Hasta bien entrada la noche se mantuvieron en este tira y afloja, pero el monje Tang no dio signo alguno de querer ceder a sus encantos. Aunque la diablesa tiraba de él, resistiéndose a dejarle marchar, el maestro rechazó todos sus avances. A eso de la medianoche la diablesa perdió, por fin, la paciencia y gritó furiosa:
—¡Traedme una cuerda!
El maestro fue atado de tal manera, que, más que un hombre, parecía un mono enfermo.
La diablesa ordenó que le sacaran al pasillo y, tras apagar las luces, se retiraron todos a descansar. No tardó en cantar el gallo. En el repecho de la ladera de la montaña el Gran Sabio dio por terminado su descanso y, dijo, levantándose del suelo:
—El dolor de cabeza me duró casi toda la noche, pero ahora me encuentro perfectamente y sin esa extraña modorra que me aquejaba. A decir verdad, sólo noto una pequeña molestia.
—¿Cómo vas a ir a retar a la diablesa? —objetó el Idiota, soltando la carcajada—. Con esa molestia que dices te dará otro golpe de muerte.
—¡Quítate de aquí, anda! —dijo el Peregrino, dándole un empujón.

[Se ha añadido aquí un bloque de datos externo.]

(* ===== verification/Prelude.v ===== *)
(** * jbuu: verification of the OTP terminal protocol (root file)

    The program (src/crates/) is a terminal protocol whose keys come from a
    shared one-time book: two ends hold the same book of 64-byte segments, each
    keeps a durable pointer into it (two anchor files), a handshake agrees on the
    next segment, and the segment keys one session.  The crates build on one
    another in this order, and the files of the development follow it:

    - Prelude (this file): results and their notations ([let?], [let!]), machine
      integers, big-endian bytes, slices, and the tactics [ulia], [case_match_in]
      and [slices] that all files share.
    - Effects: programs as trees of calls to their environment and their runs.
      Three ways to speak of a run: the simulation by an abstract automaton, a
      postcondition of every run that the environment follows ([ends]), and a
      property of the history of calls ([upholds]).  [lift] embeds the calls of
      one program into those of another.
    - Types (otp-types): newtypes, directions, roles; pairs indexed by direction.
    - Platform (otp-platform: lib.rs): paths, the calls to the operating system,
      full writes, locks, leases, the anchor backends.  Doctor (otp-platform:
      doctor.rs; otp-cli: doctor.rs): hardening and the examination of the
      system.  DoctorSpec says in terms of a view of the system when it blocks.
      Pty (otp-platform: pty.rs): the pair of a pseudo-terminal, its child, and the
      raw mode of the user's terminal, as programs over the system calls; PtySpec.
    - ErrorCode, Message, Cursor, Codec (otp-codec: error.rs, message.rs,
      decode.rs, encode.rs): the code registry, the wire data, the reader, and
      the encoder and strict decoder of frames and confirmation bodies.
    - AnchorSpec (otp-anchor-spec): the anchor record, its codec and the decision
      which of two anchors to adopt.
    - Recovery (otp-recovery): the repair of an anchor pair.
    - Allocator (otp-book: allocator.rs): the allocator core over the classes
      [AnchorMedia] and [SegmentReader]; issue, reservations, recovery advance,
      failing after an uncertain write.  SimDisk is a disk that can fail or crash
      at every operation; AllocatorSpec has the theorems about both.  TestKit is
      the oracle of issued segments (otp-testkit), held against the allocator.
    - Book (otp-book: header.rs, lib.rs, generate.rs, inspect.rs): the header, the
      reader of a book file, the generator and the inspection, over a file that
      can fail.  BookSpec has the theorems.
    - AnchorFile (otp-book: allocator.rs, FileMedia and Allocator; otp-cli:
      recoveryio.rs): the two anchor files under the allocator core and under
      start-up recovery, on devices that can lose or tear what was not synced.
      AnchorFileSpec proves them to implement the disk of SimDisk.
    - Session (otp-session), SessionSpec: keys, nonces, additional data, the
      session state machine over the class [Aead], and its histories.
    - Handshake (otp-handshake), HandshakeSpec: both state machines over the
      class [SegmentIssuer], which the allocator core implements.
    - OtpWire, OtpRecord, OtpPump (otp-fullotp: wire.rs and control.rs; pad.rs and
      record.rs; pump.rs): the full one-time-pad data plane over the classes
      [Poly1305] and [PadSource].  OtpPumpSpec has the theorems on one pump,
      OtpLink those on two pumps over ordered channels.
    - TermFrame, Terminal (otp-terminal: frame.rs; lease.rs and hub.rs): the
      frames inside a session, and the write lease, the hub of one terminal and
      the registry of terminals over the class [PtyDevice].  TerminalSpec has the
      theorems on histories of a hub and of the registry.  TermSpawn has the
      opening of a terminal, its spawning thread, and the dropping of a hub.
    - Transport, Loopback (otp-transport: lib.rs, frame.rs and tcp.rs;
      loopback.rs): framing over the class [ByteIo], implemented by a TCP socket
      (class [TcpStream]) and by the in-memory pipes.  TransportSpec has the
      theorems about frames over ordered byte streams.
    - TermServer, TermClient (otp-terminal: server.rs; client.rs and the
      connect command of otp-cli): the two loops of a terminal connection, as
      programs of Effects over stream, clock, terminal and input.  TermServerSpec
      and TermClientSpec give each an abstract automaton that every run follows.
    - Proto (otp-cli: proto.rs): the drivers of a session, handshake and echo data
      plane, as programs of Effects.  ProtoSpec joins two of them by channels;
      Meeting puts allocators that work under them.
    - DoorText, DoorLog, Doorkeeper (otp-doorkeeper: warn.rs, lib.rs and obs.rs;
      log.rs; proxy.rs): the SSH relay, its notice line and version observer, its
      log and its threads.  DoorLogSpec has a reader of log lines and a calendar,
      DoorkeeperSpec what each thread does and the pool of all threads.  DoorMain
      (proxy.rs, main.rs) has the listening socket, the socket options, the signal
      thread and main; TcpNet (otp-transport: tcp.rs) connecting and accepting.
    - AuditTrail (otp-platform: audit.rs; otp-cli: auditlog.rs): the audit line, its
      file, and a reader of lines.  AnchorInit (otp-cli: anchorinit.rs,
      anchorio.rs): making and inspecting a pair of anchors, over a model of
      files that can fail.
    - Cli (otp-cli: main.rs): every command, as a program over the calls of the
      parts it drives, with the threads of serve and its two mutexes.  ConnSpec
      has the connection threads, alone and interleaved over one allocator;
      Lives the sequence of all processes of an end over its anchor files: recovery,
      opening, sessions, ends and crashes; CliSpec the order in which serve and
      connect start.
    - Texts: the texts of values, errors and reports (Debug, Display, the reports of
      the inspecting commands), and that none depends on a secret.

    A definition keeps the name of the Rust item where it is free; methods of
    different types with one name carry their type ([client_new], [server_new],
    [seal_otp_record]).  Methods that change their object return it; a call that
    can panic returns [option] of its result, and the theorems show when the
    panic cannot happen.  Fixed arrays are lists with their length stated by the
    well-formedness predicate of their type.  Sums that overflow are [None] where
    the code uses checked operations and wrap where it does not.

    What the theorems show.
    - Keys are spent once: AllocatorSpec (no segment is issued twice over any
      history of calls, failures, crashes and restarts; what is issued is durable
      before), AnchorFileSpec (the same of the two files), Lives (over the whole life of
      an end, with recovery at every start, crashes and connections in any
      interleaving, no two sessions share a segment), OtpPumpSpec (no pad byte is used twice in any history of a pump),
      SessionSpec (no AEAD nonce repeats).
    - Ends agree: HandshakeSpec (a handshake of honest ends completes; an
      established end authenticated its peer; the pointer table is consistent;
      segments are spent only after the checks), SessionSpec (what is sealed
      opens, in order), OtpLink (two pumps never fail and deliver in order),
      Meeting (a session of two drivers over allocators that work, from the first
      frame to the last byte, ends and succeeds in every order of their steps).
    - Failures are final: in SessionSpec, HandshakeSpec and OtpPumpSpec an error leaves
      no keys and no way on, but for the cases the theorems name (a second start of a
      handshake, a malformed frame at a pump).
    - Formats: decoders accept exactly the encodings of well-formed values
      (Codec, AnchorSpec, OtpWire, TermFrame, BookSpec's header), with the order
      of their checks; what a book's generator wrote opens and inspects clean.
    - One writer: TerminalSpec (whatever connections do to a terminal is a run of
      an abstract lease with one live token; handles are never reused).
    - Terminals: PtySpec (a write to a terminal is bounded in time, and either all
      went out or an error tells), TermSpawn (a shell that is handed out was started
      whole, and what a failed start opened is closed).
    - Bytes in order: TransportSpec (frames received are frames sent, in order, as long
      as no receive fails in the middle of one), TermServerSpec and TermClientSpec (a
      connection forwards input and output in order, reports an exit after the output
      read by then, and once granted drops its grant and closes when it returns).
    - The relay: DoorText (the observer sees the stream, however it is cut),
      DoorLogSpec (a log line is one line of JSON that gives the event back; the
      dates are Gregorian), DoorkeeperSpec (a pipe thread forwards what it reads; a
      connection is greeted, served and ended once; the limit holds).
    - Choices: Recovery and AnchorSpec give the result of every case;
      AnchorFileSpec that recovery over files never loses the higher record and that
      a record is written atomically, whatever fails; DoctorSpec when the examination
      blocks, and what the override and the marker change.
    - Order of effects: CliSpec (nothing is listened to, connected or issued
      before hardening, examination, log, recovery and allocator), ConnSpec (one
      lock at a time; the terminal is served after the audit line is on disk),
      AnchorInit (an anchor file that was there is never touched), AuditTrail (a line
      gives its entry back).

    Bounds and termination.  Loops of the source are structural recursions (over
    a list, or a count such as the distance of two pointers) and histories are
    lists of calls.  Loops that wait for the outside (the terminal's, the
    drivers') take the number of their passes as fuel and end in [OutOfFuel] when
    it is used up; one pass of the server has a bound of its own that is proved to
    be enough, the drivers need one pass per chunk typed, and reads and writes of
    a stream have the bytes left as fuel.  The loops of the relay, of the commands
    and of writes to files (which a stream of interruptions can prolong) are cut in
    the same way; their theorems hold at every cut.  Theorems on
    histories of the full-OTP plane assume fewer than 2^64 calls, the width of its
    counters.

    Third-party code is a class with its documented behaviour as laws: [Sha256],
    [Aead], [Poly1305]; the traits of the program that callers implement are
    classes too, with their types as laws.  Each theorem that uses one has a
    witness at a concrete instance.

    Crashes.  A device (AnchorFile) holds what is durable and the contents a crash
    may leave; a torn mixture of two records that happens to pass the digest is
    excluded by the history variable [fm_clean], which no operation reads; AnchorFileSpec
    says exactly which collision of the digest such a mixture takes.  SimDisk
    abstracts from bytes; AnchorFileSpec relates the two.

    Not modelled: zeroing of buffers that are dropped, the kernel's side of system
    calls (a call has any answer of its type, unless a theorem says what the
    environment does), the random generator (its output is an argument), the syntax
    of the command line (clap), the reasons and status lines of the commands, and of
    the test kit what is [todo!()] in the source or data of the test suites. *)

From Stdlib Require Export ZArith Lia Bool.
From Stdlib Require Import Strings.Byte.
From stdpp Require Export base decidable list numbers option.
From stdpp Require Import strings.

#[global] Open Scope Z_scope.

(** ** Results of fallible code

    [Result<T, E>] of the source.  [let? x := e in k] is Rust's [?] on an
    expression whose error type is the one of the caller. *)
Inductive result (T E : Type) : Type :=
  | Ok (t : T)
  | Err (e : E).
Arguments Ok {T E} t.
Arguments Err {T E} e.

—Sí, sí, mucho quítate y ayer el maestro perdió la cabeza —replicó Ba-Chie, sin dejar de reír—. Cualquiera lo haría con una mujer como ésa.
—¡Dejad de decir tonterías, de una vez! —les reconvino el Bonzo Sha—. Ya se ha hecho de día. ¿A qué esperáis para ir a capturar a monstruo?

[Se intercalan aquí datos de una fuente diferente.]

(* ===== verification/Cursor.v ===== *)
(** * Cursor: the forward-only reader of [otp-codec] (decode.rs)

    [Cursor { buf, pos }] with its methods in state-passing style.  The
    relation [at_rest c l] ("[l] is what [c] has left") carries the proofs:
    a read consumes exactly its bytes, in both directions. *)

From S2P Require Export Message.

#[local] Open Scope Z_scope.

Record Cursor := MkCursor { c_buf : list byte; c_pos : nat }.

Definition cursor_new (buf : list byte) : Cursor := MkCursor buf 0.

(** [Cursor::take]: out of range, or [pos + n] past [usize], is BAD_LENGTH
    (a sum past [usize] is past [buf.len()] too). *)
Definition c_take (n : nat) (c : Cursor) :
  result (list byte * Cursor) ErrorCode :=
  let e := (c_pos c + n)%nat in
  if (e <=? length (c_buf c))%nat
  then Ok (slice (c_pos c) e (c_buf c), MkCursor (c_buf c) e)
  else Err BAD_LENGTH.

Definition c_done (c : Cursor) : result unit ErrorCode :=
  if (c_pos c =? length (c_buf c))%nat then Ok tt else Err TRAILING_BYTES.

Definition c_u8 (c : Cursor) : result (Z * Cursor) ErrorCode :=
  let? '(b, c) := c_take 1 c in Ok (be_val b, c).
Definition c_u16 (c : Cursor) : result (Z * Cursor) ErrorCode :=
  let? '(b, c) := c_take 2 c in Ok (be_val b, c).
Definition c_u32 (c : Cursor) : result (Z * Cursor) ErrorCode :=
  let? '(b, c) := c_take 4 c in Ok (be_val b, c).
Definition c_u64 (c : Cursor) : result (Z * Cursor) ErrorCode :=
  let? '(b, c) := c_take 8 c in Ok (be_val b, c).
Definition c_fixed16 (c : Cursor) : result (list byte * Cursor) ErrorCode :=
  c_take 16 c.

Definition at_rest (c : Cursor) (l : list byte) : Prop :=
  exists p, c_buf c = p ++ l /\ c_pos c = length p.

Lemma at_rest_new l : at_rest (cursor_new l) l.
Proof. exists []. auto. Qed.

Lemma c_take_app n s l c :
  at_rest c (s ++ l) -> length s = n ->
  exists c', c_take n c = Ok (s, c') /\ at_rest c' l.
Proof.
  intros (p & Hb & Hp) <-. unfold c_take. rewrite Hb, Hp.
  destruct (Nat.leb_spec (length p + length s) (length (p ++ s ++ l)))
    as [_|H]; [|rewrite !length_app in H; lia].
  eexists; split.
  - unfold slice. rewrite drop_app_length.
    replace (length p + length s - length p)%nat with (length s) by lia.
    rewrite take_app_length. reflexivity.
  - exists (p ++ s). simpl. rewrite <- app_assoc, length_app. auto.
Qed.

Lemma c_take_ok n c s c' l :
  at_rest c l -> c_take n c = Ok (s, c') ->
  exists l', l = s ++ l' /\ length s = n /\ at_rest c' l'.
Proof.
  intros (p & Hb & Hp). unfold c_take. rewrite Hb, Hp.
  destruct (Nat.leb_spec (length p + n) (length (p ++ l))) as [H|];
    [|discriminate].
  rewrite length_app in H. intros [= Hs Hc].
  unfold slice in Hs. rewrite drop_app_length in Hs.
  replace (length p + n - length p)%nat with n in Hs by lia.
  exists (drop n l). subst s c'. rewrite take_drop, length_take.
  repeat split; [lia|]. exists (p ++ take n l); simpl.
  rewrite <- app_assoc, take_drop, length_app, length_take. split; [auto|lia].
Qed.

Lemma c_take_err n c e :
  c_take n c = Err e -> e = BAD_LENGTH.
Proof. unfold c_take. case_match; congruence. Qed.

Lemma c_done_nil c : at_rest c [] -> c_done c = Ok tt.
Proof.
  intros (p & Hb & Hp). unfold c_done. rewrite Hb, Hp, app_nil_r.
  rewrite Nat.eqb_refl. reflexivity.
Qed.

Lemma c_done_ok c l u : at_rest c l -> c_done c = Ok u -> l = [].
Proof.
  intros (p & Hb & Hp). unfold c_done. rewrite Hb, Hp, length_app.
  destruct (Nat.eqb_spec (length p) (length p + length l)); [|discriminate].
  intros _. apply nil_length_inv. lia.
Qed.

Lemma c_uint_app n z l c :
  at_rest c (be_bytes n z ++ l) -> 0 <= z < 256 ^ Z.of_nat n ->
  exists c', (let? '(b, c1) := c_take n c in Ok (be_val b, c1)) = Ok (z, c')
    /\ at_rest c' l.
Proof.
  intros H Hz. destruct (c_take_app n _ _ _ H) as (c' & E & Hr);
    [apply length_be_bytes|].
  exists c'. rewrite E. simpl. rewrite be_val_be_bytes by auto. auto.
Qed.

Lemma c_uint_ok n c z c' l :
  at_rest c l ->
  (let? '(b, c1) := c_take n c in Ok (be_val b, c1)) = Ok (z, c') ->
  exists l', l = be_bytes n z ++ l' /\ 0 <= z < 256 ^ Z.of_nat n
    /\ at_rest c' l'.
Proof.
  intros Hr H. apply result_bind_ok in H as ([b c1] & E & [= <- <-]).
  destruct (c_take_ok _ _ _ _ _ Hr E) as (l' & -> & Hn & Hr').
  exists l'. rewrite be_bytes_be_val by auto.
  pose proof (be_val_bound b) as B. rewrite Hn in B. auto.
Qed.

(** One step of a forward parse whose input is known: consumes the next
    field of the wire format. *)
Ltac c_step :=
  match goal with
  | Hr : at_rest ?c (?s ++ ?l) |- context [c_fixed16 ?c] =>
      let c' := fresh "c" in let E := fresh "E" in
      let Hr' := fresh "Hr" in
      destruct (c_take_app 16 s l c Hr) as (c' & E & Hr'); [assumption|];
      change (c_fixed16 c = Ok (s, c')) in E; rewrite E; cbn [result_bind]; clear E Hr
  | Hr : at_rest ?c (?s ++ ?l) |- context [c_take ?n ?c] =>
      let c' := fresh "c" in let E := fresh "E" in
      let Hr' := fresh "Hr" in
      destruct (c_take_app n s l c Hr) as (c' & E & Hr');
      [first [assumption | rewrite ?Nat2Z.id, ?Z2Nat.id; auto; lia]|];
      rewrite E; cbn [result_bind]; clear E Hr
  | Hr : at_rest ?c (be_bytes ?n ?z ++ ?l) |- context [?f ?c] =>
      first [unify f c_u8 | unify f c_u16 | unify f c_u32 | unify f c_u64];
      let c' := fresh "c" in let E := fresh "E" in
      let Hr' := fresh "Hr" in
      destruct (c_uint_app n z l c Hr) as (c' & E & Hr');
      [ulia|]; change (f c = Ok (z, c')) in E; rewrite E; cbn [result_bind]; clear E Hr
  | Hr : at_rest ?c [] |- context [c_done ?c] =>
      rewrite (c_done_nil c Hr); cbn [result_bind]; clear Hr
  end.

(** One step backwards: a successful read names the bytes it consumed. *)
Ltac c_back :=
  match goal with
  | Hr : at_rest ?c ?l, H : c_take ?n ?c = Ok (?s, ?c') |- _ =>
      let l' := fresh "l" in let Hl := fresh "Hlen" in
      destruct (c_take_ok n c s c' l Hr H) as (l' & -> & Hl & ?);
      clear H Hr
  | Hr : at_rest ?c ?l, H : c_fixed16 ?c = Ok (?s, ?c') |- _ =>
      let l' := fresh "l" in let Hl := fresh "Hlen" in
      destruct (c_take_ok 16 c s c' l Hr H) as (l' & -> & Hl & ?);
      clear H Hr
  | Hr : at_rest ?c ?l, H : ?f ?c = Ok (?z, ?c') |- _ =>
      let n := match f with
               | c_u8 => constr:(1%nat) | c_u16 => constr:(2%nat)
               | c_u32 => constr:(4%nat) | c_u64 => constr:(8%nat) end in
      let l' := fresh "l" in let Hl := fresh "Hz" in
      destruct (c_uint_ok n c z c' l Hr H) as (l' & -> & Hl & ?);
      clear H Hr
  | Hr : at_rest ?c ?l, H : c_done ?c = Ok _ |- _ =>
      pose proof (c_done_ok c l _ Hr H) as ->; clear H Hr
  end.

(** Opens a chain of [let?] over cursors. *)
Ltac c_open :=
  repeat match goal with
  | H : result_bind _ _ = Ok _ |- _ =>
      let H1 := fresh "Hc" in
      apply result_bind_ok in H; destruct H as (? & H1 & H);
      try match type of H with
          | (match ?p with (_, _) => _ end) = Ok _ =>
              is_var p; destruct p; simpl in H
          end
  end.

—Tú quédate aquí con el caballo y no te muevas —le aconsejó el Peregrino—. Irá conmigo Chu Ba-Chie.
Poniéndose de pie, el Idiota se estiró la camisa de seda negra y se dispuso a acompañar al Peregrino. Cogieron las armas y saltaron encima de una roca que había cerca del biombo de piedra.
—Quédate aquí —dijo el Peregrino a Ba-Chie—. Es posible que la diablesa haya hecho algún daño al maestro durante la noche. Antes de iniciar la lucha, sería conveniente que nos cercioráramos de ello. Voy a echar un vistazo. Si el maestro ha cedido a las seducciones de esa bestia y ha malgastado su yang, nos iremos cada uno por nuestro lado y asunto concluido. Si, por el contrario, ha resistido con firmeza todos sus avances y permanece intacta en su interior la naturaleza Zen, nos lanzaremos a la lucha y no pararemos hasta que no hayamos acabado con ese monstruo y rescatado al maestro. Sólo entonces proseguiremos nuestro viaje hacia el Oeste.
—¡No sabes ni lo que dices! —le regañó Ba-Chie—. Como muy bien afirma el proverbio, «¿acaso puede usarse un pescado seco como almohada de un gato?». Por mucho que intentemos lo contrario, terminará comiéndoselo.
—¡Deja de decir sandeces, de una vez! —exclamó el Peregrino—. Voy a ver lo que ha pasado.
Tras dejar a Ba-Chie junto al biombo de piedra, el Gran Sabio sacudió el cuerpo ligeramente y volvió a convertirse en una abeja. Dentro encontró a dos muchachas dormidas con la cabeza apoyada en las matracas que usaban para marcar las vigilias.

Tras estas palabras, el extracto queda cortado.